All
of the political “experts” are surprised that Al Gore has now surged
to the lead in the polls after one mediocre convention speech, especially
the Republicans who thought they were 16 points ahead the week before.
What’s happening?
George W. Bush’s lead the week before ranged from 3 percentage points
ahead (NBC / Wall Street Journal, Zogby) to 5 (Fox), 7 (McLoughlin),
8 (ABC / The Washington Post), 9 (Democracy Corps), 10 (Newsweek), to
16 points (CNN / USA Today / Gallup). As the Washington Post’s polling
director, Richard Morin, conceded, many pollsters are “cutting corners
and taking unprecedented risks” to satisfy the appetite for instant
news. “Tiny” samples that produce large sampling error margins, over-compressed
polling periods, and unrepresentative samples are the rule. A Gallup
one-nighter showed Mr. Bush up by only 2 point but had 6 percent too
many Democrats. But the problem is more fundamental.
Many years teaching and researching public opinion at the University
of Maryland confirm that such volatility means people have not simply
arrived at a firm opinion. Studies show respondents will give an answer
to a question even if they have no factual information about it or have
never thought about it before. Something similar is happening now. People
kind of know about an election this year but, to most, it is still far
away. Party activists and primary participants are the exception, but
we know how they will vote in November. People in the middle give the
first answer that comes into theur head. Mostly, this type of unformed
opinion is simply regurgitated from the last media message.
What is unprecedented is that the Republican Mr. Bush has been getting
very positive coverage from the media. S. Robert Lichter, head of a
study conducted by his Center for Media and Public Affairs, told the
AP that, “For the first time in memory, the GOP presidential nominee
is clearly beating the Democrat in the race for good press.” During
1999, Mr. Bush received an incredible 71 percent positive coverage on
the ABC, CBS, and NBC evening news, compared to only 46 percent for
Al Gore. During the primaries through March 7, it was 53 percent favorable
for Mr. Bush to 40 for Mr. Gore. The Republican Convention was good
news too. The bad news is that this cannot last.

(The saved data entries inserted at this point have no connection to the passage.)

(* ===== verification/TestAdapter.v ===== *)
(** The unit tests of src/src/adapter/ (circuit_breaker.rs, provider.rs,
    resolver.rs) and of src/src/agent/ (lifecycle.rs, shell.rs,
    claude_cli.rs). *)

From S2P Require Import Prelude Text F64 Envelope Scheduler Adapter Agent Testing.

#[local] Open Scope string_scope.
#[local] Open Scope Z_scope.

#[export] Instance AdapterStatus_eq_dec : EqDecision AdapterStatus.
Proof. solve_decision. Defined.

#[export] Instance DegradationLevel_eq_dec : EqDecision DegradationLevel.
Proof. solve_decision. Defined.

Module Breaker.
Section Tests.
(** [now n] is the reading number [n] of the monotonic clock in a test. *)
Context {P : BuildProfile} (now : nat -> Instant).

Definition test_starts_closed : outcome unit :=
  let cb := CircuitBreaker.new (now 0) "test" default_cb_config in
  let '(s, cb) := CircuitBreaker.state (now 1) cb in
  assert_eq s Closed;;
  let '(b, _) := CircuitBreaker.allows_request (now 2) cb in
  assert b.

(** [CircuitBreakerConfig { failure_threshold, ..Default::default() }]. *)
Definition threshold (n : Z) : CircuitBreakerConfig :=
  mkCbConfig n (open_duration default_cb_config) (probe_success_count default_cb_config).

Definition test_opens_after_threshold_failures : outcome unit :=
  let cb := CircuitBreaker.new (now 0) "test" (threshold 2) in
  cb ← CircuitBreaker.record_failure (now 1) cb;
  let '(s, cb) := CircuitBreaker.state (now 2) cb in
  assert_eq s Closed;;
  cb ← CircuitBreaker.record_failure (now 3) cb;
  let '(s, cb) := CircuitBreaker.state (now 4) cb in
  assert_eq s Open;;
  let '(b, _) := CircuitBreaker.allows_request (now 5) cb in
  assert (negb b).

Definition test_success_resets_failure_count : outcome unit :=
  let cb := CircuitBreaker.new (now 0) "test" (threshold 3) in
  cb ← CircuitBreaker.record_failure (now 1) cb;
  cb ← CircuitBreaker.record_failure (now 2) cb;
  cb ← CircuitBreaker.record_success (now 3) cb;
  cb ← CircuitBreaker.record_failure (now 4) cb;
  assert_eq (CircuitBreaker.state (now 5) cb).1 Closed.

Definition test_half_open_success_closes : outcome unit :=
  let config := mkCbConfig (failure_threshold default_cb_config)
                  (open_duration default_cb_config) 2 in
  let cb := CircuitBreaker.recovering (now 0) "test" config in
  let '(s, cb) := CircuitBreaker.state (now 1) cb in
  assert_eq s HalfOpen;;
  cb ← CircuitBreaker.record_success (now 2) cb;
  let '(s, cb) := CircuitBreaker.state (now 3) cb in
  assert_eq s HalfOpen;;
  cb ← CircuitBreaker.record_success (now 4) cb;
  assert_eq (CircuitBreaker.state (now 5) cb).1 Closed.

Definition test_half_open_failure_reopens : outcome unit :=
  let cb := CircuitBreaker.recovering (now 0) "test" default_cb_config in
  cb ← CircuitBreaker.record_failure (now 1) cb;
  assert_eq (CircuitBreaker.state (now 2) cb).1 Open.

Definition test_open_transitions_to_half_open_after_duration : outcome unit :=
  let config := mkCbConfig 1 (from_millis 0) (probe_success_count default_cb_config) in
  let cb := CircuitBreaker.new (now 0) "test" config in
  cb ← CircuitBreaker.record_failure (now 1) cb;
  assert_eq (CircuitBreaker.state (now 2) cb).1 HalfOpen.

Definition test_recovering_starts_half_open : outcome unit :=
  let cb := CircuitBreaker.recovering (now 0) "test" default_cb_config in
  assert_eq (CircuitBreaker.state (now 1) cb).1 HalfOpen.

End Tests.
End Breaker.

Module Provider.
Section Tests.
Context {O : HashOrder} {P : BuildProfile} (now : nat -> Instant).

Definition test_provider (id : string) : ProviderConfig :=
  mkProvider id ("https://" +:+ id +:+ ".example.com") ["model-1"] 1 [Green]
    (mkCaps 100000 true false true Opus).

Definition test_new_registry_all_closed : outcome unit :=
  let registry := ProviderRegistry.new (now 0) [test_provider "a"; test_provider "b"]
                    default_cb_config in
  let '(a, registry) := ProviderRegistry.is_available (now 1) "a" registry in
  assert a;;
  let '(b, _) := ProviderRegistry.is_available (now 2) "b" registry in
  assert b.

Definition test_recovering_registry_all_half_open : outcome unit :=
  let registry := ProviderRegistry.recovering (now 0) [test_provider "a"] default_cb_config in
  let '(health, _) := ProviderRegistry.health (now 1) registry in
  p ← unwrap (ah_providers health !! 0%nat);
  assert_eq (ph_circuit_state p) HalfOpen.

Definition test_failure_opens_circuit : outcome unit :=
  let registry := ProviderRegistry.new (now 0) [test_provider "a"] (Breaker.threshold 2) in
  registry ← ProviderRegistry.record_failure (now 1) "a" registry;
  let '(a, registry) := ProviderRegistry.is_available (now 2) "a" registry in
  assert a;;
  registry ← ProviderRegistry.record_failure (now 3) "a" registry;
  let '(a, _) := ProviderRegistry.is_available (now 4) "a" registry in
  assert (negb a).

Definition test_health_degraded : outcome unit :=
  let registry := ProviderRegistry.new (now 0) [test_provider "a"; test_provider "b"]
                    (Breaker.threshold 1) in
  registry ← ProviderRegistry.record_failure (now 1) "a" registry;
  let '(health, _) := ProviderRegistry.health (now 2) registry in
  assert_eq (ah_status health) Degraded.

Definition test_health_all_down : outcome unit :=
  let config := mkCbConfig 1 (from_secs 9999) (probe_success_count default_cb_config) in
  let registry := ProviderRegistry.new (now 0) [test_provider "a"; test_provider "b"] config in
  registry ← ProviderRegistry.record_failure (now 1) "a" registry;
  registry ← ProviderRegistry.record_failure (now 2) "b" registry;
  let '(health, _) := ProviderRegistry.health (now 3) registry in
  assert_eq (ah_status health) AllProvidersDown.

End Tests.
End Provider.

Module Resolution.

Definition anthropic_provider : ProviderConfig :=
  mkProvider "anthropic" "https://api.anthropic.com" ["claude-opus-4-6"] 1 [Green; Yellow]
    (mkCaps 200000 true true true Opus).

Definition ollama_provider : ProviderConfig :=
  mkProvider "ollama-local" "http://localhost:11434" ["llama3.3-70b"] 2 [Green; Yellow; Red]
    (mkCaps 128000 true false true Sonnet).

(** The identifier and the JSON values are irrelevant to the resolver. *)
Definition simple_request (zone : SecurityZone) : AdapterRequest unit unit :=
  Adapter.simple_request tt [mkMessage "user" "Hello"] P1Normal zone.

Definition with_capabilities (f : CapabilityReq -> CapabilityReq)
    (r : AdapterRequest unit unit) : AdapterRequest unit unit :=
  mkRequest (request_id r) (req_dag_id r) (req_task_id r) (req_loop_origin r)
    (f (capabilities r)) (req_security_zone r) (req_priority r) (token_budget_remaining r)
    (context_sources r) (require_different_provider r) (messages r) (tools r)
    (temperature r) (req_max_tokens r).

Definition set_require_different (b : bool) (r : AdapterRequest unit unit)
    : AdapterRequest unit unit :=
  mkRequest (request_id r) (req_dag_id r) (req_task_id r) (req_loop_origin r)
    (capabilities r) (req_security_zone r) (req_priority r) (token_budget_remaining r)
    (context_sources r) b (messages r) (tools r) (temperature r) (req_max_tokens r).

Definition set_vision (b : bool) (c : CapabilityReq) : CapabilityReq :=
  mkCapReq (min_context c) (supports_streaming c) (req_tool_use c) b (min_quality_tier c).

Definition set_min_quality_tier (t : QualityTier) (c : CapabilityReq) : CapabilityReq :=
  mkCapReq (min_context c) (supports_streaming c) (req_tool_use c) (req_vision c) t.

Definition both : list ProviderConfig := [anthropic_provider; ollama_provider].
Definition both_ids : list string := ["anthropic"; "ollama-local"].

Definition test_resolves_primary_provider : outcome unit :=
  let req := simple_request Green in
  result ← unwrap_ok (Resolver.resolve req both both_ids None);
  assert_eq (pc_id (rp_config result)) "anthropic";;
  assert_eq (rp_degradation_level result) NoDegradation.

Definition test_falls_back_when_primary_unavailable : outcome unit :=
  let req := simple_request Green in
  result ← unwrap_ok (Resolver.resolve req both ["ollama-local"] None);
  assert_eq (pc_id (rp_config result)) "ollama-local";;
  assert_eq (rp_degradation_level result) Mild.

Definition test_red_zone_only_local : outcome unit :=
  let req := simple_request Red in
  result ← unwrap_ok (Resolver.resolve req both both_ids None);
  assert_eq (pc_id (rp_config result)) "ollama-local".

Definition test_no_provider_available : outcome unit :=
  let req := simple_request Red in
  assert (is_err (Resolver.resolve req [anthropic_provider] ["anthropic"] None)).

Definition test_adversarial_different_provider : outcome unit :=
  let req := set_require_different true (simple_request Green) in
  result ← unwrap_ok (Resolver.resolve req both both_ids (Some "anthropic"));
  assert_eq (pc_id (rp_config result)) "ollama-local".

Definition test_vision_requirement_filters : outcome unit :=
  let req := with_capabilities (set_vision true) (simple_request Green) in
  result ← unwrap_ok (Resolver.resolve req both both_ids None);
  assert_eq (pc_id (rp_config result)) "anthropic".

Definition test_quality_tier_filters : outcome unit :=
  let req := with_capabilities (set_min_quality_tier Opus) (simple_request Green) in
  result ← unwrap_ok (Resolver.resolve req both both_ids None);
  assert_eq (pc_id (rp_config result)) "anthropic".

End Resolution.

Module Agents.

Definition test_initial_state_is_idle : outcome unit :=
  let state := Idle in
  assert_eq state Idle;;
  assert (AgentState.can_execute state).

Definition test_idle_to_busy_transition : outcome unit :=
  let '(r, state) := AgentState.transition_to_busy Idle in
  assert (is_ok r);;
  assert_eq state Busy;;
  assert (negb (AgentState.can_execute state)).

Definition test_busy_to_done_transition : outcome unit :=
  state ← done_ok (AgentState.transition_to_busy Idle);
  let '(r, state) := AgentState.transition_to_done state in
  assert (is_ok r);;
  assert_eq state Done.

Definition test_cannot_execute_when_busy : outcome unit :=
  state ← done_ok (AgentState.transition_to_busy Idle);
  assert (negb (AgentState.can_execute state));;
  assert (is_err (AgentState.transition_to_busy state).1).

Definition test_reset_returns_to_idle : outcome unit :=
  state ← done_ok (AgentState.transition_to_busy Idle);
  state ← done_ok (AgentState.transition_to_failed state);
  assert_eq state Failed;;
  let state := AgentState.reset state in
  assert_eq state Idle;;
  assert (AgentState.can_execute state).

Section Tests.
Context `{Os}.

Definition test_shell_execute_echo : outcome unit :=
  let result := ShellAgent.execute ShellAgent.new "echo hello" 5 in
  assert (success result);;
  assert (str_contains (ar_output result) "hello");;
  assert_eq (exit_code result) (Some 0).

Definition test_shell_execute_failure : outcome unit :=
  let result := ShellAgent.execute ShellAgent.new "exit 1" 5 in
  assert (negb (success result));;
  assert_eq (exit_code result) (Some 1).

Definition test_shell_timeout : outcome unit :=
  let result := ShellAgent.execute ShellAgent.new "sleep 10" 1 in
  assert (negb (success result));;
  e ← unwrap (ar_error result);
  assert (str_contains e "timed out").

Definition test_shell_resource_requirements : outcome unit :=
  let req := resource_requirements ShellAgent.new in
  assert_eq (cpu_millicores req) 200;;
  assert_eq (memory_mb req) 50.

Definition test_claude_cli_resource_requirements : outcome unit :=
  let req := resource_requirements ClaudeCliAgent.new in
  assert_eq (cpu_millicores req) 500;;
  assert_eq (memory_mb req) 250.

End Tests.

(** What a shell does with the commands of the tests. *)
Definition test_os : Os := {| run_command := fun cmd _ limit =>
  let finished out code := (Finished (String.list_byte_of_string out) [] (Exited code),
                            from_millis 5) in
  if bool_decide (args cmd = ["-c"; "echo hello"]) then
    finished ("hello" +:+ String (Ascii.ascii_of_nat 10) "") 0
  else if bool_decide (args cmd = ["-c"; "exit 1"]) then finished "" 1
  else if bool_decide (args cmd = ["-c"; "sleep 10"]) then
    if limit <=? from_secs 10 then (TimedOut, limit)
    else (Finished [] [] (Exited 0), from_secs 10)
  else finished "" 127 |}.

End Agents.

(** * Running the tests *)

Definition adapter_tests (now : nat -> Instant) (O : HashOrder) (P : BuildProfile)
    : list (outcome unit) :=
  [Breaker.test_starts_closed now; Breaker.test_opens_after_threshold_failures now;
   Breaker.test_success_resets_failure_count now; Breaker.test_half_open_success_closes now;
   Breaker.test_half_open_failure_reopens now;
   Breaker.test_open_transitions_to_half_open_after_duration now;
   Breaker.test_recovering_starts_half_open now;
   Provider.test_new_registry_all_closed now;
   Provider.test_recovering_registry_all_half_open now;
   Provider.test_failure_opens_circuit now; Provider.test_health_degraded now;
   Provider.test_health_all_down now;
   Resolution.test_resolves_primary_provider;
   Resolution.test_falls_back_when_primary_unavailable; Resolution.test_red_zone_only_local;
   Resolution.test_no_provider_available; Resolution.test_adversarial_different_provider;
   Resolution.test_vision_requirement_filters; Resolution.test_quality_tier_filters].

Definition agent_tests : list (outcome unit) :=
  let os := Agents.test_os in
  [Agents.test_initial_state_is_idle; Agents.test_idle_to_busy_transition;
   Agents.test_busy_to_done_transition; Agents.test_cannot_execute_when_busy;
   Agents.test_reset_returns_to_idle; Agents.test_shell_execute_echo;
   Agents.test_shell_execute_failure; Agents.test_shell_timeout;
   Agents.test_shell_resource_requirements; Agents.test_claude_cli_resource_requirements].

(** The unit tests of adapter/ pass, with a microsecond between two readings of
    the clock, and those of agent/. *)
Theorem adapter_tests_pass : suite (adapter_tests (fun n => Z.of_nat n * 1000)) = true.
Proof. by vm_compute. Qed.

Theorem agent_tests_pass : forallb passes agent_tests = true.
Proof. by vm_compute. Qed.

The first crack was unequal coverage of the two conventions. C-SPAN
studies the coverage of PBS, CNN, FNC, MSNBC, ABC, CBS and NBC and found,
not counting its own full coverage of both conventions, the Democratic
Convention received about two more hours of invaluable TV time. There
was a clear tonal change by the media after the vice president’s selection
of Sen. Joseph Lieberman as his running mate. Whatever else may be said
of it, it was a big hit with the media and made it OK to swallow Al
Gore. Not only was Mr. Lieberman liberal enough (he had a lifetime American
Conservative Union rating of merely 16 percent) but he sort of absolved
the media from Bill Clinton’s seaminess. Mr. Bush’s free ride is now
over.
It is a strange race, anyway. Mr. Gore is clearly the conservative –
in the worst sense of the word. He labels every suggested change as
“risky.” He does not want to change education – stay away from risky
vouchers; does not want to change Medicare – forget about risky options
like medical savings accounts; and he really does not want to change
Social Security – no risky personal savings retirement accounts – even
though it will explode soon when the Baby Boomers retire.
Gov. Bush is the reformer. As George F. Will put on it, “some of the
radicalism of the later 1960s, much gentrified, has found expression
in George W. Bush’s campaign. Sixties’ radicalism was distinguished
from earlier left-wingery by its preoccupation with ameliorating society’s
spiritual woes.” This is what his compassionate conservatism and faith-based
solutions are all about. He uses the “strong state” but it is the tax
codes and incentives rather than bureaucracy.
In any event, the race will be close. Pat Buchanan will be on the ballot
too and, contrary to wishful thinking, he will get 2 or 3 percent, which
could be the difference, to say nothing about Ralph Nader. Mr. Bush
cannot coast to victory. He must emphasize that 8 million more people
lack health coverage than when the Clinton-Gore administration began.
Educational skills have fallen further behind. The culture is breaking.
Social Security and Medicare are ready to implode. Taxes are at an all-time
high. And he needs to appeal to the Buchanan voters who are upset with
the rash foreign policy engagements of the Clinton-Gore years. To win,
Mr. Bush must engage. The polls will always lag the action and those
who await the results usually lose.
Donald
Devine, former director Of the U.S. Office of Personnel Management,
is a columnist and a Washington-based policy consultant and a Vice Chairman
for the American Conservative Union.